The Cloud

What is serverless?

Recently the term "serverless" has been thrown a lot in reference to provisioned, on demand functions invoked by a cloud provider, as a service. Obviously we're not going to call them ODFIBACPaaS, so most of the web has decided to...

On Demand Functions Invoked By A Cloud Provider As A Service

Recently the term "serverless" has been thrown a lot in reference to provisioned, On Demand Functions Invoked By A Cloud Provider As A Service. Obviously we're not going to call them ODFIBACPaaS, so most of the web has decided to call them "serverless" instead. Simply put, you provide a block of code and define a trigger, a 3rd party cloud provider invokes this trigger and your code runs with inputs from the cloud provider. AWS Lambda (what is AWS Lambda?) and Azure Cloud Functions are the two most popular ODFIBACPaaS providers currently, both of which having support for a number of languages and triggers.

"Serverless" infrastructure has been riding the hype wave very steadily. There are new frameworks, libraries and toolsets made specifically under the guise of optimizing serverless development iteration. Claudia.js, the aptly named Serverless Framework, and Zappa are all very popular right now, specifically because of their ability to easily manage and maintain serverless infrastructure. 

Why You Should Use Serverless

Serverless is, in my opinion, a more extreme step beyond the microservices movement of the past few years, all of which was sparked by a developer hatred of being locked into legacy codebases that are too large and too complex to maintain. Before serverless, the microservices movement pioneered the idea that you could deploy many services, all of which could be in different languages with different internals, that could work together to solve the same problems of their monolithic counterparts, but without coupling an entire product or architecture to each other. Turning a single system into a distributed system in favor of increased flexibility.

Serverless is one step beyond microservices. Now, each service is effectively a single function, and those functions don't require you to provision infrastructure (kind of). Instead, you provide the code and create a contract with a cloud provider to invoke your code under specific scenarios. This way, you don't even have to manage the infrastructure your code runs on, just the code itself.

Why shouldn't you use serverless architecture

Both the microservice and serverless movements simply shift responsibility from one place to another. Microservices require more infrastructure, but each service is smaller (which usually means easier to maintain), and totally decoupled from the other services. Your data aggregation service could be in Python for the dynamic flexibility of a scripting language, while your RBAC system could be in C# for increased performance and type safety. In a traditional monolithic system, these decouplings would be much harder to achieve.
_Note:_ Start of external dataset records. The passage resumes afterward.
(* ===== verification/Runner.v ===== *)
(** A Query Group's Runner (scheduler/runtime.go, recovery.go): the attempts of a
    frozen Slot and their backoff. *)
From S2P Require Import Prelude GoHash Reason QueryPermits.

Open Scope Z_scope.

(** Instants are nanoseconds since the epoch, [None] the zero time. A function takes
    its readings of [now()] as a function of the place it reads the clock at. *)

(** ** The frozen Slot *)

Record FrozenExecutionContractRef : Type := mkContract {
  Slot : SlotIdentity;
  SnapshotRevision : string;
  QueryRevision : string;
  ScheduleRevision : string;
  ScheduleSegmentStart : Z;
  DuePlanSetDigest : string;
  ReadHoldMillis : Z;
}.

#[export] Instance FrozenExecutionContractRef_eq_dec : EqDecision FrozenExecutionContractRef.
Proof. solve_decision. Defined.

Definition ReplayDisposition : Type := string.
Definition ReplayLive : ReplayDisposition := "LIVE".
Definition ReplayEligible : ReplayDisposition := "REPLAY_ELIGIBLE".
Definition ReplayExpired : ReplayDisposition := "REPLAY_EXPIRED".

Record SlotRecoveryFacts : Type := mkRecoveryFacts {
  RecheckAtUnixMilli : Z;
  Disposition : ReplayDisposition;
  rf_Reason : string;
  Distance : Z;
  Age : Z;
}.

Record OwnerFence : Type := mkFence {
  fence_QueryGroup : string;
  OwnerID : string;
  OwnerEpoch : Z;
  LeaseToken : string;
}.

#[export] Instance OwnerFence_eq_dec : EqDecision OwnerFence.
Proof. solve_decision. Defined.

(** The fields of a frozen Slot the Runner reads; [ExpiredRange] is whether it is
    there. *)
Record FrozenSlot : Type := mkFrozenSlot {
  ExpiredRange : bool;
  Contract : FrozenExecutionContractRef;
  EarliestQueryDeadlineUnixMilli : Z;
  RecoveryUntilUnixMilli : Z;
  Dispatch_Operation : Operation;
  Dispatch_OwnerFence : OwnerFence;
  Recovery : SlotRecoveryFacts;
}.

(** ** Time *)

Definition Millisecond : Z := 1000000.
Definition Second : Z := 1000000000.
Definition Minute : Z := 60 * Second.
Definition Hour : Z := 60 * Minute.

Definition FromUnixMilli (ms : Z) : Z := ms * 1000000.

(** [left.After(right)], the zero time before every other. *)
Definition After (left right : option Z) : bool :=
  match left, right with
  | Some l, Some r => r <? l
  | Some _, None => true
  | None, _ => false
  end.

(** ** Attempts *)

Record recoveryAttempt : Type := mkAttempt {
  at_contract : FrozenExecutionContractRef;
  at_next : Operation;
  at_nextAt : option Z;
  at_failures : Z;
  at_probeUsed : bool;
}.

Definition of_contract (slot : FrozenSlot) (attempt : option recoveryAttempt) : option recoveryAttempt :=
  match attempt with
  | Some a => if decide (at_contract a = Contract slot) then Some a else None
  | None => None
  end.

(** The attempt is the Slot's, or a new one. *)
Definition attempt_for (slot : FrozenSlot) (attempt : option recoveryAttempt) : recoveryAttempt :=
  default (mkAttempt (Contract slot) "" None 0 false) (of_contract slot attempt).

Fixpoint doubled (steps : nat) (limit delay : Z) : Z :=
  match steps with
  | O => delay
  | S steps =>
      if delay <? limit
      then if limit `quot` 2 <? delay then limit else doubled steps limit (i64 (delay * 2))
      else delay
  end.

Definition retryDelay (l : RecoveryLimits) (queryGroup : string) (failures : Z) : Z :=
  let delay := doubled (Z.to_nat (failures - 1)) (RetryMaxDelay l) (RetryMinDelay l) in
  if (RetryMaxDelay l <=? delay) || (failures <=? 1) then delay
  else
    let hash := fnv32a (bytes_of_string queryGroup ++ [u8 failures; u8 (Z.shiftr failures 8)]) in
    let jitterRange := delay `quot` 4 in
    if jitterRange <=? 0 then delay
    else
      let jitter := hash mod (jitterRange + 1) in
      if RetryMaxDelay l <? i64 (delay + jitter) then RetryMaxDelay l else i64 (delay + jitter).

(** [operationFor]: the attempt of another contract is dropped; the operation, and
    whether it may run now. *)
Definition operationFor (recoveryEnabled : bool) (attempt : option recoveryAttempt) (slot : FrozenSlot) (at_ : Z)
    : option recoveryAttempt * (Operation * bool) :=
  if negb recoveryEnabled then (attempt, (Dispatch_Operation slot, true))
  else
    let attempt := of_contract slot attempt in
    if match attempt with Some a => After (at_nextAt a) (Some at_) | None => false end then (attempt, ("", false)%string)
    else if (Disposition (Recovery slot) =? ReplayExpired)%string then (attempt, (OperationNormal, true))
    else match attempt with
      | None => (attempt, (Dispatch_Operation slot, true))
      | Some a => (attempt, (at_next a, true))
      end.

Definition recordExecutionFailure (recoveryEnabled : bool) (l : RecoveryLimits) (queryGroup : string) (attempt : option recoveryAttempt)
    (slot : FrozenSlot) (at_ : Z) : option recoveryAttempt :=
  if negb recoveryEnabled then attempt
  else
    let a := attempt_for slot attempt in
    let failures := u32 (at_failures a + 1) in
    Some (mkAttempt (at_contract a) OperationRetry (Some (at_ + retryDelay l queryGroup failures)) failures (at_probeUsed a)).

(** ** Results *)

Definition ResultRetrying : string := "retrying".
Definition ReasonQueryReasonUnrecorded : string := "QUERY_REASON_UNRECORDED".

Inductive QueryAvailability : Type :=
  | QueryAvailabilityUnknown
  | QueryAvailabilityAvailable
  | QueryAvailabilityUnavailable.

Record PhysicalQueryClock : Type := mkQueryClock {
  BudgetMillis : Z;
  ElapsedMillis : Z;
}.

Record SlotExecutionResult : Type := mkExecutionResult {
  res_Availability : QueryAvailability;
  QueryUnavailableReason : string;
  PrimaryQueryClock : option PhysicalQueryClock;
  Completed : bool;
  res_Result : string;
  ReasonCode : string;
}.

Definition recordResult (recoveryEnabled : bool) (l : RecoveryLimits) (queryGroup : string) (attempt : option recoveryAttempt)
    (slot : FrozenSlot) (result : SlotExecutionResult) (at_ : Z) : option recoveryAttempt :=
  if negb recoveryEnabled then attempt
  else if Completed result || negb (res_Result result =? ResultRetrying)%string then None
  else
    let a := attempt_for slot attempt in
    let failures := u32 (at_failures a + 1) in
    let probe := (ReasonCode result =? ReasonQueryPartial)%string && negb (at_probeUsed a) in
    Some (mkAttempt (at_contract a) (if probe then OperationProbe else OperationRetry) (Some (at_ + retryDelay l queryGroup failures)) failures
      (if probe then true else at_probeUsed a)).

Definition attemptNo (attempt : option recoveryAttempt) (slot : FrozenSlot) : Z :=
  match of_contract slot attempt with Some a => u32 (at_failures a + 1) | None => 1 end.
But there's no free lunch. By moving towards serverless, you've just shifted all of your problems to a different location. As in, does each serverless function require its own github repo? CI process? Testing environment? What about each lambda's trigger? Are those version controlled? What about monitoring? How can you guarantee all of your lambdas are logging and running correctly? It's much harder.

Another issue with the serverless concept is the running problem. Say you normally would've configured an EC2 instance with a number of tools and functions coupled under one "service" or "application." You now do not have direct access to those tools from one another. It's totally possible to have a lambda invoke another lambda, but the question should be asked: is it a good idea? I don't know, seems like a Code Smell to me. But if you don't break them up, or you're locked into (in the case of AWS) a maximum of 300 seconds running time, then this is your best option. 300 seconds may seem like a lot of time until you consider the types of jobs that are normally contained in a microservice, and how not every job is simply fulfilling a REST endpoint's database SELECTs.

So should I?

I'm not sold yet. It's pretty new, and I'd be interested to see how companies/people that've held up substantial serverless applications for longer than a few months feel, but I've yet to find any of them.

What AWS services are serverless

Once you are ready to take the plunge, you can dive in on the AWS compute side of things with AWS Lambda or AWS Fargate. Fargate runs serverless containers, and Lambda runs directly in AWS. Fargate, with its integration of Containers adds an abstraction layer (and some complexity), but brings the added advantage of portability to other Cloud providers (GCP, Azure, etc.).